Other molecules have also been analyzed in response to SA, such as biogenic amines. They are involved in several physiological processes in fruits and vegetables and can act as an antioxidant, in the synthesis of protein, RNA, and DNA (Larqué et al., 2007), besides being considered a second messenger, thereby mediating the action of all growth factors (Champa, 2015). Few studies have demonstrated the action of salicylic acid and polyamines on fruits, including grapes. Cherry tomato fruit treated with methyl salicylate showed increased activity of enzymes involved in the synthesis of polyamines, such as ornithine decarboxylase (ODC) and arginine decarboxylase (ADC), as well as increased levels of some amines; in addition, higher levels of these amines were related to increased resistance to chilling (Zhang et al., 2011). Thus, it appears that SA increases the synthesis of some amines, such as putrescine, spermidine, and spermine, via ODC or ADC. However, the action of SA on others amines, such as histamine and tyramine, considered allergenic (Kovacova-Hanuskova et al., 2015; Ruiz-Capillas and Herrero, 2019) and serotonin, described in vegetables as an antioxidant (Borges et al., 2019), are poorly studied, which highlights this study as one of the pioneers in the field.
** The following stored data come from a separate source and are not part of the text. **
Ltac ends_walk :=
  repeat first
    [ apply ends_emit
    | apply ends_bind_step;
        [run_step (fun (ev : Event) (_ : step_event self ev) => I) | intros ?]
    | match goal with |- ends_with_result (if ?b then _ else _) => destruct b end
    | match goal with |- ends_with_result (match ?x with _ => _ end) => destruct x end ].

Lemma ends_run_body : ends_with_result (run_body E self).
Proof. unfold run_body. cbv zeta. ends_walk. Qed.

Lemma run_except_run e s :
  exists total_time,
    run_except E e s
      = (Ok tt,
         add_logs [ConsoleOutput (PyStr.nl +:+ Glyph.cross +:+ " Error after "
                                  +:+ env_fmt1 E total_time +:+ "s: " +:+ exn_str e);
                   error_result E total_time e] s).
Proof.
  unfold run_except, bind at 1, get_state.
  destruct (start_time s) as [t1|]; [destruct (Qeq_bool t1 0) |];
    eexists; unfold elapsed_since, now, ask, bind, ret, console, emit, modify, fmt1,
      error_result, add_logs, add_log; cbn; now rewrite <- app_assoc.
Qed.

End RunFootprint.

(* ------------------------------------------------------------------ *)
(** ** [run]: one result, ordered percentages, one removal, known children *)
(* ------------------------------------------------------------------ *)

Section RunProperties.

Variable E : Env.
Variable self : Worker.

Lemma only_no_result_cleanup : only no_result (cleanup E).
Proof. now apply only_cleanup. Qed.

Lemma only_no_progress_cleanup : only no_progress (cleanup E).
Proof. now apply only_cleanup. Qed.

Lemma run_log s :
  log (snd (run E self s)) = log (snd (cleanup E (before_cleanup E self s))).
Proof. now rewrite run_spec. Qed.

Lemma run_results_once s : List.length (results (emitted (run E self) s)) = 1%nat.
Proof.
  unfold emitted. rewrite run_log. unfold before_cleanup.
  set (s0 := set_start_time (Some (env_time E s)) s).
  change (log s) with (log s0).
  destruct (only_no_result_cleanup
              (snd (try_except (run_body E self) (run_except E) s0))) as (e3 & Hl3 & H3).
  rewrite Hl3. clear Hl3.
  assert (Hmid : exists evs,
            log (snd (try_except (run_body E self) (run_except E) s0)) = (log s0 ++ evs)%list
            /\ List.length (results evs) = 1%nat).
  { unfold try_except. destruct (reports_run_body E self s0) as (e1 & Hl1 & H1).
    destruct (run_body E self s0) as [[[]|e] s1]; cbn [fst snd] in *.
    - now exists e1.
    - destruct (reports_run_except E self e) as [Hrep Hok].
      destruct (Hrep s1) as (e2 & Hl2 & H2). rewrite Hok in H2.
      exists (e1 ++ e2)%list. rewrite Hl2, Hl1, app_assoc. split; [reflexivity |].
      unfold results. now rewrite List.filter_app, H1. }
  destruct Hmid as (evs & -> & Hone).
  rewrite <- app_assoc, drop_app_length, results_app, (results_none _ H3), app_nil_r.
  exact Hone.
Qed.

(** X1: when [run] returns, [finished] has been emitted exactly once,
    whether the run has installed the package, stopped at a failed step or
    been cut short by an exception; and at no point of a run has it been
    emitted twice: every initial part of what the run emits holds at most
    one result.  (The children of the model are finite scripts, so that
    every run of the model returns; a run that waits for ever for a child
    that never exits has emitted an initial part only.) *)
Theorem run_reports_exactly_once (s : State) :
  List.length (results (emitted (run E self) s)) = 1%nat /\
  forall sofar,
    sofar `prefix_of` emitted (run E self) s -> (List.length (results sofar) <= 1)%nat.
Proof.
  pose proof (run_results_once s) as Hone. split; [exact Hone |].
  intros sofar [rest Hrest]. rewrite Hrest, results_app, List.length_app in Hone. lia.
Qed.

Lemma only_no_progress_run_except e : only no_progress (run_except E e).
Proof.
  unfold run_except.
  apply only_bind; [apply only_get_state | intros st].
  apply only_bind.
  - destruct (start_time st) as [t1|]; [destruct (Qeq_bool t1 0) |];
      first [apply only_ret | apply only_elapsed_since].
  - intros total_time.
    apply only_bind; [apply only_console; reflexivity | intros _].
    apply only_emit. reflexivity.
Qed.

(** X2: the percentages of a run are, in order, the first ones of 5, 10,
    15, 20, 70, 75, 100: they never decrease, never repeat and stay within
    0..100, on every way through the run. *)
Theorem run_progress_is_ordered (s : State) :
  progress_of (emitted (run E self) s) `prefix_of` progress_marks.
Proof.
  unfold emitted. rewrite run_log. unfold before_cleanup.
  set (s0 := set_start_time (Some (env_time E s)) s).
  change (log s) with (log s0).
  destruct (only_no_progress_cleanup
              (snd (try_except (run_body E self) (run_except E) s0))) as (e3 & Hl3 & H3).
  rewrite Hl3. clear Hl3.
  assert (Hmid : exists evs,
            log (snd (try_except (run_body E self) (run_except E) s0)) = (log s0 ++ evs)%list
            /\ progress_of evs `prefix_of` progress_marks).
  { unfold try_except. destruct (stages_run_body E self s0) as (e1 & Hl1 & H1).
    destruct (run_body E self s0) as [[[]|e] s1]; cbn [fst snd] in *.
    - now exists e1.
    - destruct (only_no_progress_run_except e s1) as (e2 & Hl2 & H2).
      exists (e1 ++ e2)%list. rewrite Hl2, Hl1, app_assoc. split; [reflexivity |].
      now rewrite progress_of_app, (progress_none _ H2), app_nil_r. }
  destruct Hmid as (evs & -> & Hpre).
  rewrite <- app_assoc, drop_app_length, progress_of_app, (progress_none _ H3), app_nil_r.
  exact Hpre.
Qed.

Lemma removals_none evs : Forall no_removal evs -> List.filter is_rmtree evs = [].
Proof. apply filter_none. Qed.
Furthermore, in addition to antioxidant compounds and signaling molecules, SA can affect the postharvest quality of fruits and vegetables and appears as a low-cost and easily accessible alternative to reduce losses. The exogenous application of salicylic acid in pre-harvest is well described in the literature, aiming to increase aspects of berry quality, such as color, flavor, astringency, bitterness (Chamkha et al., 2003), among others. Besides these effects, the application of SA in the pre-harvest period reduces the decay and softening of the fruit during storage, promoting an increase in shelf life (Champa et al., 2015). This metabolite may sometimes influence quality aspects, such as soluble solids and titratable acidity in grapes (Champa et al., 2015). Thus, SA plays an essential role in extending the postharvest life of the fruit; however, its action on 'Niagara Rosada' grapes and the responses in relation to shelf life have not yet been described. Therefore, considering the positive effects of SA in some table grape cultivars, the aim of this research was to evaluate the influence of exogenous salicylic acid application in the postharvest period of 'Niagara Rosada' grapes. We verified the physical-chemical properties of grapes treated with SA and evaluated the profile of phenolic compounds and biogenic amines and the antioxidant activity and their relationship with the maintenance of the quality of bunches during the postharvest storage.